It is too fantastic and terrifying.
If America only knew what was going on there, they'd be scared to death of their government.
Time travel?
Achieved.
Alien research, psychic research, reverse engineering of alien technology?
And it sounded like he was afraid of what was going on out there.
That disturbs me.
You know, I hear, I don't know if you hear them down on your side of the mountain, but every evening, not every evening, but about three or four times a week, at about 3.30 or 4 o'clock in the afternoon, we hear these explosions.
Do you think that that could be the results of pilots breaking the sound barrier several times over out there in some sort of a machine they're trying to learn to fly?
I think they're totally out of control when they look us straight in the eye and deny that the Area 51 exists is just bold rebellion in regard to the Constitution.
Well, America, the home of the free and the brave and all that, fed plutonium to kids, did all kinds of experiments on the American people that they had no knowledge of.
I mean, this is stuff you'd expect to have heard maybe back in Germany, but not here.
Well, we were the Buddy Holly, sort of the, between Buddy Holly and I don't know who else, something in that vein.
Wynn Stewart's band was a big band on the West Coast and I was playing bass for him over there at the time and was able to impersonate Wynn and Wynn could get away with not being there.
And I could uh I could introduce uh the band and pretend to be Wynn and and uh he got a big kick out of that.
And some of the people didn't know I did it.
But it was just I worked over there in radio and I have a friend that lives over there contacted you for me the other day that was in radio in Las Vegas for a long time.
I took off to find me a place to live somewhere in the desert.
And I went by like Tombstone and then turned left and went back over into Phoenix and saw some unusual things out there and couldn't find any place that wasn't taken.
There's somebody living everywhere out there.
But there's an eye that looks like a UFO that's sitting over on top of the mountain just outside of Tombstone, Arizona.
It has, I understand, the capability of seeing 200 miles in all directions.
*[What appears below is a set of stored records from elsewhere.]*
(* ===== verification/Proxy.v ===== *)
(** * Forwarding (pkg/proxy/handler.go: [RetryingTransport]; [httputil.ReverseProxy])

    What the reverse proxy of the standard library does to a request and to a
    response (target URL, hop-by-hop headers, forwarding headers), the checks
    of [http.Transport] on the body it sends, and the retrying transport. *)

From S2P Require Import Prelude GoStrings Access Http Url.
Open Scope Z_scope.

Module Proxy.
Import Http.

(** ** Hop-by-hop headers *)

Definition hop_headers : list string :=
  ["Connection"; "Proxy-Connection"; "Keep-Alive"; "Proxy-Authenticate"; "Proxy-Authorization";
   "Te"; "Trailer"; "Transfer-Encoding"; "Upgrade"]%string.

Definition ows (c : ascii) : bool := (byte_of c =? 32) || (byte_of c =? 9).

(** The comma-separated elements of some header values. *)
Definition elements (vs : list string) : list string :=
  List.filter (fun s => negb (String.eqb s "")) (map (trim ows) (List.concat (map (Split ",") vs))).

Definition has_token (vs : list string) (token : string) : bool :=
  existsb (fun s => EqualFold s token) (elements vs).

Definition removeHopByHopHeaders (h : Header) : Header :=
  let h := fold_left (fun h k => hdel k h) (elements (hvalues h "Connection")) h in
  fold_left (fun h k => hdel k h) hop_headers h.

Definition upgradeType (h : Header) : string :=
  if has_token (hvalues h "Connection") "Upgrade" then hget h "Upgrade" else ""%string.

Definition printable (s : string) : bool :=
  sforall (fun c => (32 <=? byte_of c) && (byte_of c <=? 126)) s.

(** ** The outgoing request *)

Definition join_query (a b : string) : string :=
  if String.eqb a "" || String.eqb b "" then (a ++ b)%string else (a ++ "&" ++ b)%string.

(** The director of [NewSingleHostReverseProxy]. *)
Definition rewriteRequestURL (target : Url) (u : Url) : Url :=
  {| u_scheme := u_scheme target; u_host := u_host target;
     u_path := Url.join_slash (u_path target) (u_path u);
     u_query := join_query (u_query target) (u_query u) |}.

Definition forwarded_for (remote : string) (h : Header) : Header :=
  match Access.split_host remote with
  | None => h
  | Some ip =>
      let prior := hvalues h "X-Forwarded-For" in
      hset "X-Forwarded-For"
        (match prior with [] => ip | _ => (Join prior ", " ++ ", " ++ ip)%string end) h
  end.

Definition out_header (remote : string) (h : Header) : Header :=
  let up := upgradeType h in
  let te := has_token (hvalues h "Te") "trailers" in
  let h := removeHopByHopHeaders h in
  let h := if te then hset "Te" "trailers" h else h in
  let h := if String.eqb up "" then h else hset "Upgrade" up (hset "Connection" "Upgrade" h) in
  let h := forwarded_for remote h in
  match h !! canonical "User-Agent" with Some _ => h | None => hset "User-Agent" "" h end.

(** A request whose [ContentLength] is zero is sent without its body. *)
Definition out_request (target : Url) (r : Request) : Request :=
  let r := if content_length r =? 0 then set_body (string_reader "") r else r in
  set_header (out_header (remote r) (header r)) (set_url (rewriteRequestURL target (url r)) r).

(** ** The transport *)

(** [http.Transport] fails when the body does, or when it has not the announced
    length; only then the bytes are a request for the backend. *)
Definition sendable (r : Request) : option string :=
  match r_err (body r) with
  | Some e => Some e
  | None =>
      if (0 <? content_length r) && negb (content_length r =? slen (r_data (body r)))
      then Some "http: ContentLength does not match Body length"%string else None
  end.

(** What [RetryingTransport.RoundTrip] hands to its base: the body is read and
    its reading error is dropped; a body that yields nothing is left as it is. *)
Definition with_bytes (bodyBytes : string) (r : Request) : Request :=
  if 0 <? slen bodyBytes then set_body (string_reader bodyBytes) r else r.
Definition rewind (r : Request) : Request :=
  let '(bodyBytes, _, rest) := ReadAll (body r) in with_bytes bodyBytes (set_body rest r).

Definition maxRetries : nat := 3.

Definition acceptable (x : result string Response) : bool :=
  match x with Ok resp => status resp <? 500 | Err _ => false end.

(** [base] reads the body it is given: what it leaves of it is its second
    result. *)
Section Retry.
Context {S : Type} (base : Request -> S -> result string Response * Reader * S).

(** The loop: the body is put back before every attempt; the first answer below
    500 is returned, otherwise the last. *)
Fixpoint attempts (n : nat) (bodyBytes : string) (req : Request) (last : result string Response) (s : S)
  : result string Response * S :=
  match n with
  | O => (last, s)
  | Datatypes.S n' =>
      let req := with_bytes bodyBytes req in
      let '(x, rest, s) := base req s in
      if acceptable x then (x, s) else attempts n' bodyBytes (set_body rest req) x s
  end.

Definition RoundTrip (req : Request) (s : S) : result string Response * S :=
  let '(bodyBytes, _, rest) := ReadAll (body req) in
  attempts maxRetries bodyBytes (set_body rest req) (Err ""%string) s.
End Retry.

(** ** Lemmas *)

Section RetrySpec.
Context (wire : nat -> result string Response).

(** A backend that answers its [i]-th request with [wire i], counts, and leaves
    nothing of a body but its error. *)
Definition scripted (req : Request) (st : nat * list Request)
  : result string Response * Reader * (nat * list Request) :=
  (wire (fst st), snd (ReadAll (body req)), (Datatypes.S (fst st), snd st ++ [req])).

(** The body that was read before the loop is whole again after an attempt that
    has consumed it. *)
Lemma rewound req0 : let sent := rewind req0 in
  with_bytes (r_data (body req0)) (set_body (snd (ReadAll (body sent))) sent) = sent.
Proof. unfold rewind, ReadAll, with_bytes. cbn [snd]. by destruct (0 <? slen (r_data (body req0))). Qed.

Lemma attempts_spec req0 : forall n req last k seen x st,
  with_bytes (r_data (body req0)) req = rewind req0 ->
  attempts scripted n (r_data (body req0)) req last (k, seen) = (x, st) ->
  exists m, (m <= n)%nat /\ st = ((k + m)%nat, seen ++ replicate m (rewind req0)) /\
    (forall i, (i < m - 1)%nat -> acceptable (wire (k + i)) = false) /\
    ((m = 0)%nat /\ n = 0%nat /\ x = last \/
     (0 < m)%nat /\ x = wire (k + (m - 1)) /\ (acceptable x = true \/ m = n)).
Proof.
  induction n as [|n IH]; intros req last k seen x st Hreq; cbn [attempts].
  - intros [= <- <-]. exists 0%nat. rewrite Nat.add_0_r, app_nil_r. split; [lia|]. split; [done|].
    split; [lia|]. by left.
  - rewrite Hreq. cbn [scripted fst snd]. destruct (acceptable (wire k)) eqn:Ea.
    + intros [= <- <-]. exists 1%nat. rewrite Nat.add_1_r. split; [lia|]. split; [done|].
      split; [lia|]. right. replace (k + (1 - 1))%nat with k by lia. split; [lia|]. auto.
    + intros H. apply IH in H as (m & Hm & -> & Hrej & Hx); [|apply rewound]. exists (Datatypes.S m).
      split; [lia|]. split; [f_equal; [lia|by rewrite <- app_assoc]|]. split.
      * intros i Hi. destruct i as [|i]; [by rewrite Nat.add_0_r|].
        replace (k + Datatypes.S i)%nat with (Datatypes.S k + i)%nat by lia. apply Hrej. lia.
      * right. split; [lia|]. destruct Hx as [(-> & -> & ->)|(Hm0 & -> & Hx)].
        -- rewrite Nat.add_0_r. split; [done|by right].
        -- replace (Datatypes.S k + (m - 1))%nat with (k + (Datatypes.S m - 1))%nat in * by lia.
           split; [done|]. destruct Hx; [by left|right; lia].
Qed.
End RetrySpec.

(** ** Properties *)

(** C23. Retries: a request is sent one to three times, always the same request
    with the same body; every answer but the last was an error or a 5xx; the
    last answer is the result, and it is below 500 unless all three attempts
    were used. *)
Theorem retry_exact wire req x st :
  RoundTrip (scripted wire) req (0%nat, []) = (x, st) ->
  exists m, (1 <= m <= 3)%nat /\ st = (m, replicate m (rewind req)) /\ x = wire (m - 1)%nat /\
    (forall i, (i < m - 1)%nat -> acceptable (wire i) = false) /\
    (acceptable x = true \/ m = 3%nat).
Proof.
  intros H. apply (attempts_spec wire req) in H as (m & Hm & -> & Hrej & Hx); [|done]. unfold maxRetries in *.
  exists m. destruct Hx as [(-> & ? & _)|(Hm0 & -> & Hx)]; [done|].
  split; [lia|]. split; [done|]. split; [done|]. split; [done|].
  destruct Hx; [by left|right; lia].
Qed.

Definition reply (code : Z) (b : string) : Response :=
  {| status := code; rheader := ∅; rbody := string_reader b; interim := [] |}.

Definition sample_request (meth path : string) : Request :=
  {| method := meth; url := {| u_scheme := ""; u_host := ""; u_path := path; u_query := "" |};
     host := "gw"; header := ∅; body := string_reader ""; content_length := 0;
     remote := "10.0.0.9:4711"; ctx_tenant := None; ctx_redact := None |}.

Definition flaky (i : nat) : result string Response :=
  match i with
  | O => Err "connection reset"%string
  | 1%nat => Ok (reply 503 "")
  | _ => Ok (reply 200 "done")
  end.

(** A POST that was answered 503 is sent again. *)
Lemma retry_exact_witness :
  exists m, (1 <= m <= 3)%nat /\
    (3%nat, replicate 3 (rewind (sample_request "POST" "/pay"))) = (m, replicate m (rewind (sample_request "POST" "/pay"))) /\
    Ok (reply 200 "done") = flaky (m - 1)%nat /\
    (forall i, (i < m - 1)%nat -> acceptable (flaky i) = false) /\
    (acceptable (Ok (reply 200 "done")) = true \/ m = 3%nat).
Proof. exact (retry_exact flaky (sample_request "POST" "/pay") _ _ eq_refl). Defined.

(** A body cut by the size limit is forwarded as if it were complete when the
    client announced no length, and refused by the transport when it did. *)
Example truncated_chunked_body_is_sent :
  let cut n := set_content_length n
                 (set_body (MaxBytesReader (string_reader "0123456789") 4) (sample_request "POST" "/")) in
  r_data (body (rewind (cut (-1)))) = "0123"%string /\ sendable (rewind (cut (-1))) = None /\
  sendable (rewind (cut 10)) = Some "http: ContentLength does not match Body length"%string.
Proof. split; [done|]. split; done. Qed.

Example out_request_example :
  let r := set_header (hset "Connection" "close, X-Hop" (hset "X-Hop" "1" (hset "X-A" "2" ∅)))
             (sample_request "GET" "/v1") in
  match Url.Parse "http://be:80/base?k=1" with
  | Some t => let o := out_request t r in
              (path o, u_query (url o), hget (header o) "X-Forwarded-For", hvalues (header o) "X-Hop",
               hvalues (header o) "X-A", hvalues (header o) "User-Agent")
              = ("/base/v1", "k=1", "10.0.0.9", [], ["2"], [""])%string
  | None => False
  end.
Proof. by vm_compute. Qed.

End Proxy.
And there's some intelligence in country music that maybe wasn't in tune before, you know.
And there was only a few country artists that were worth mentioning, like the greats, like Jimmy Rogers and Eddie Arnold and Ernest Tubb and people like that.
But those people I liked as a child and grew up listening to Bing Crosby and Bob Wills, but I did not like what they called Hearbilly music at the time.
I'm with you.
I liked Elvis Presley.
I liked Frank Sinatra.
I liked Bing Crosby.
I liked Bob Wills.
And I liked Lefty Gazelle and Hank Williams.
But I didn't like a lot of that stuff that sounded like it was coming from their closed down their nose.
And same as Eric Clapton has on rock and roll stations.
And in some places they play Johnny Cash and myself and Willie and people like a rock and roll artist.
In fact, they play us more, they're more likely to play us on a rock and roll station nowadays than they are to play us on what they call this new country.
Yeah, I was going to ask you about New Country, but before I get to that, the reason I asked you about money was because Ted Turner said something that's always haunted me.
And he's got an awful lot of money.
And he said, you know, it's a funny thing now that I've got all this money and he has got baseball teams and CNN and all this stuff.
He said, actually being rich is kind of an empty bag.
Well, I'm in the process of, as we speak, after working my tail off for 38 years in this fine America, of being somewhere near paying the IRS off.
You know, there was a lot of cattle buys that didn't really exist, that were only on paper during the 70s.
Willie Nelson, people like me, and Tennessee Ernie, and a lot of people were taken in on big scams that turned out to be scams, and they came back on us for a lot of IRS money.
And, you know, when you're talking about $12 million.
Yeah, it's a real, you know, there is a, you know, to not get religious or spiritual or anything, but there is somewhere in the Bible that says there has been some chosen out from the rest that your names were spoken before the worlds were formed.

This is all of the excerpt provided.